(** Sample answers of the outside world. *)
Definition noon : DateTime := mkDateTime 2024 1 15 12 0 0.
Definition no_feed : nat -> string -> option (list Entry) := fun _ _ => None.
Definition empty_feeds : nat -> string -> option (list Entry) := fun _ _ => Some [].
Definition no_page : nat -> string -> HttpReply :=
  fun _ _ => ConnectionError "connection refused".
Definition no_blocks : string -> option (list Block) := fun _ => None.
Definition no_img : string -> option string := fun _ => None.
Definition plain_join : string -> string -> string := fun base x => base +:+ x.
Definition same : string -> string := fun x => x.
Definition fixed_digest : string -> string :=
  fun _ => "8b1a9953c4611296a827abf8c47804d7".
Definition one_chunk : nat -> string -> StreamReply :=
  fun _ _ => Stream 200 ["PNG"] None.
Definition broken_stream : nat -> string -> StreamReply :=
  fun _ _ => Stream 200 ["PN"] (Some "connection reset").
Definition docker_feed : Source := mkSource type_rss "https://www.docker.com/blog/feed/".
Definition docker_blog : Source := mkSource type_url "https://www.docker.com/blog/".
Definition image_url : string := "https://x.com/img.png?v=2".

End FetchVocabulary.

Module PublishVocabulary.

Import PublishToWordpress.

(** The entries of a JSON file of posts: those it loads as, none when it
    is missing or cannot be read. *)
Definition entries (f : option (Json (list Post))) : list Post :=
  match f with
  | Some (Loaded l) => l
  | _ => []
  end.

(** The ledger: the entries of [data/published_posts.json]; and the posts to
    publish: the entries of [data/posts.json]. *)
Definition ledger (w : World) : list Post := entries (published_posts_json w).
Definition posts_to_publish (w : World) : list Post := entries (posts_json w).

(** The three credentials, when all of them are set and none is empty. *)
Definition credentials (w : World) : option (string * string * string) :=
  match environ w !! "WP_USERNAME", environ w !! "WP_PASSWORD",
        environ w !! "WP_API_URL" with
  | Some username, Some password, Some api_url =>
      if Py.truthy username && Py.truthy password && Py.truthy api_url
      then Some (username, password, api_url)
      else None
  | _, _, _ => None
  end.

(** The number of calls of [publish_post_to_wordpress] for a key, and the
    posts of the calls that returned [True]. *)
Definition calls_for (K : string) (l : list (Post * bool)) : nat :=
  count_occ string_dec (map (fun a => id (fst a)) l) K.

Definition successes (l : list (Post * bool)) : list Post :=
  map fst (List.filter snd l).

(** What a call may change besides the requests, the printed lines, the
    clock and the post files: nothing of the environment, of the two JSON
    files, of the other files, of what the file system refuses; and it
    records no attempt. *)
Definition untouched (w w' : World) : Prop :=
  environ w' = environ w
  /\ posts_json w' = posts_json w
  /\ published_posts_json w' = published_posts_json w
  /\ files w' = files w
  /\ attempts w' = attempts w
  /\ write_error w' = write_error w.

(** The attempts of a loop over the posts, from a set of published keys: a
    post is attempted only when its key is not in the set, and a success
    puts the key in the set for the attempts that follow. *)
Inductive loop_trace : gset string -> list (Post * bool) -> Prop :=
| trace_done ids : loop_trace ids []
| trace_failure ids p l :
    id p ∉ ids -> loop_trace ids l -> loop_trace ids ((p, false) :: l)
| trace_success ids p l :
    id p ∉ ids -> loop_trace ({[ id p ]} ∪ ids) l -> loop_trace ids ((p, true) :: l).

(** What a run attempts and what it leaves in the ledger. *)
Definition run_summary (w w' : World) (new : list (Post * bool)) (added : list Post)
  : Prop :=
  environ w' = environ w
  /\ posts_json w' = posts_json w
  /\ attempts w' = attempts w ++ new
  /\ loop_trace (list_to_set (map id (ledger w))) new
  /\ sublist (map fst new) (posts_to_publish w)
  /\ ledger w' = added ++ ledger w
  /\ map id added = map id (successes new).

(** Between two runs [generate_posts.py] rewrites [data/posts.json]. *)
Definition with_posts_json (w : World) (f : option (Json (list Post))) : World :=
  mkWorld (environ w) f (published_posts_json w) (post_files w) (files w) (stdout w)
          (requests w) (ticks w) (attempts w) (write_error w).

(** Several runs of [main], each on the posts file left for it. *)
Fixpoint runs (clock : nat -> DateTime) (remote : nat -> Request -> Reply)
    (b64encode : string -> string) (batches : list (option (Json (list Post))))
    (w : World) : World :=
  match batches with
  | [] => w
  | batch :: rest =>
      runs clock remote b64encode rest
           (world_after (main clock remote b64encode) (with_posts_json w batch))
  end.

(** A credential is missing: the variable is not set, or is empty. *)
Definition missing (w : World) (name : string) : Prop :=
  Py.truthy_opt (environ w !! name) = false.

(** The reply to the request that creates a post is a failure: the call
    raises, or the status is neither 200 nor 201. *)
Definition is_failure (r : Reply) : Prop :=
  match r with
  | NetworkError _ => True
  | HttpResponse st _ _ => is_ok st = false
  end.

(** The two lines printed when a credential is missing. *)
Definition credentials_error : list string :=
  ["Error: WordPress credentials not provided in environment variables.";
   "Please set WP_USERNAME, WP_PASSWORD, and WP_API_URL."].

(** Sample values. *)
Definition noon : DateTime := mkDateTime 2024 1 15 12 0 0.
Definition plain : string -> string := fun x => x.
Definition out_of_order : nat -> Request -> Reply :=
  fun _ _ => HttpResponse 500 "Internal Server Error" None.
Definition accepting : nat -> Request -> Reply :=
  fun _ _ => HttpResponse 201 "Created" (Some (JObject (Some 7%Z) (Some "https://blog/p7"))).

§ WORK TO BE COMPLETED:
Every one of the records is to be copied word for word.

§ RESULT OF THE TASK:
(** Sample answers of the outside world. *)
Definition noon : DateTime := mkDateTime 2024 1 15 12 0 0.
Definition no_feed : nat -> string -> option (list Entry) := fun _ _ => None.
Definition empty_feeds : nat -> string -> option (list Entry) := fun _ _ => Some [].
Definition no_page : nat -> string -> HttpReply :=
  fun _ _ => ConnectionError "connection refused".
Definition no_blocks : string -> option (list Block) := fun _ => None.
Definition no_img : string -> option string := fun _ => None.
Definition plain_join : string -> string -> string := fun base x => base +:+ x.
Definition same : string -> string := fun x => x.
Definition fixed_digest : string -> string :=
  fun _ => "8b1a9953c4611296a827abf8c47804d7".
Definition one_chunk : nat -> string -> StreamReply :=
  fun _ _ => Stream 200 ["PNG"] None.
Definition broken_stream : nat -> string -> StreamReply :=
  fun _ _ => Stream 200 ["PN"] (Some "connection reset").
Definition docker_feed : Source := mkSource type_rss "https://www.docker.com/blog/feed/".
Definition docker_blog : Source := mkSource type_url "https://www.docker.com/blog/".
Definition image_url : string := "https://x.com/img.png?v=2".

End FetchVocabulary.

Module PublishVocabulary.

Import PublishToWordpress.

(** The entries of a JSON file of posts: those it loads as, none when it
    is missing or cannot be read. *)
Definition entries (f : option (Json (list Post))) : list Post :=
  match f with
  | Some (Loaded l) => l
  | _ => []
  end.

(** The ledger: the entries of [data/published_posts.json]; and the posts to
    publish: the entries of [data/posts.json]. *)
Definition ledger (w : World) : list Post := entries (published_posts_json w).
Definition posts_to_publish (w : World) : list Post := entries (posts_json w).

(** The three credentials, when all of them are set and none is empty. *)
Definition credentials (w : World) : option (string * string * string) :=
  match environ w !! "WP_USERNAME", environ w !! "WP_PASSWORD",
        environ w !! "WP_API_URL" with
  | Some username, Some password, Some api_url =>
      if Py.truthy username && Py.truthy password && Py.truthy api_url
      then Some (username, password, api_url)
      else None
  | _, _, _ => None
  end.

(** The number of calls of [publish_post_to_wordpress] for a key, and the
    posts of the calls that returned [True]. *)
Definition calls_for (K : string) (l : list (Post * bool)) : nat :=
  count_occ string_dec (map (fun a => id (fst a)) l) K.

Definition successes (l : list (Post * bool)) : list Post :=
  map fst (List.filter snd l).

(** What a call may change besides the requests, the printed lines, the
    clock and the post files: nothing of the environment, of the two JSON
    files, of the other files, of what the file system refuses; and it
    records no attempt. *)
Definition untouched (w w' : World) : Prop :=
  environ w' = environ w
  /\ posts_json w' = posts_json w
  /\ published_posts_json w' = published_posts_json w
  /\ files w' = files w
  /\ attempts w' = attempts w
  /\ write_error w' = write_error w.

(** The attempts of a loop over the posts, from a set of published keys: a
    post is attempted only when its key is not in the set, and a success
    puts the key in the set for the attempts that follow. *)
Inductive loop_trace : gset string -> list (Post * bool) -> Prop :=
| trace_done ids : loop_trace ids []
| trace_failure ids p l :
    id p ∉ ids -> loop_trace ids l -> loop_trace ids ((p, false) :: l)
| trace_success ids p l :
    id p ∉ ids -> loop_trace ({[ id p ]} ∪ ids) l -> loop_trace ids ((p, true) :: l).

(** What a run attempts and what it leaves in the ledger. *)
Definition run_summary (w w' : World) (new : list (Post * bool)) (added : list Post)
  : Prop :=
  environ w' = environ w
  /\ posts_json w' = posts_json w
  /\ attempts w' = attempts w ++ new
  /\ loop_trace (list_to_set (map id (ledger w))) new
  /\ sublist (map fst new) (posts_to_publish w)
  /\ ledger w' = added ++ ledger w
  /\ map id added = map id (successes new).

(** Between two runs [generate_posts.py] rewrites [data/posts.json]. *)
Definition with_posts_json (w : World) (f : option (Json (list Post))) : World :=
  mkWorld (environ w) f (published_posts_json w) (post_files w) (files w) (stdout w)
          (requests w) (ticks w) (attempts w) (write_error w).

(** Several runs of [main], each on the posts file left for it. *)
Fixpoint runs (clock : nat -> DateTime) (remote : nat -> Request -> Reply)
    (b64encode : string -> string) (batches : list (option (Json (list Post))))
    (w : World) : World :=
  match batches with
  | [] => w
  | batch :: rest =>
      runs clock remote b64encode rest
           (world_after (main clock remote b64encode) (with_posts_json w batch))
  end.

(** A credential is missing: the variable is not set, or is empty. *)
Definition missing (w : World) (name : string) : Prop :=
  Py.truthy_opt (environ w !! name) = false.

(** The reply to the request that creates a post is a failure: the call
    raises, or the status is neither 200 nor 201. *)
Definition is_failure (r : Reply) : Prop :=
  match r with
  | NetworkError _ => True
  | HttpResponse st _ _ => is_ok st = false
  end.

(** The two lines printed when a credential is missing. *)
Definition credentials_error : list string :=
  ["Error: WordPress credentials not provided in environment variables.";
   "Please set WP_USERNAME, WP_PASSWORD, and WP_API_URL."].

(** Sample values. *)
Definition noon : DateTime := mkDateTime 2024 1 15 12 0 0.
Definition plain : string -> string := fun x => x.
Definition out_of_order : nat -> Request -> Reply :=
  fun _ _ => HttpResponse 500 "Internal Server Error" None.
Definition accepting : nat -> Request -> Reply :=
  fun _ _ => HttpResponse 201 "Created" (Some (JObject (Some 7%Z) (Some "https://blog/p7"))).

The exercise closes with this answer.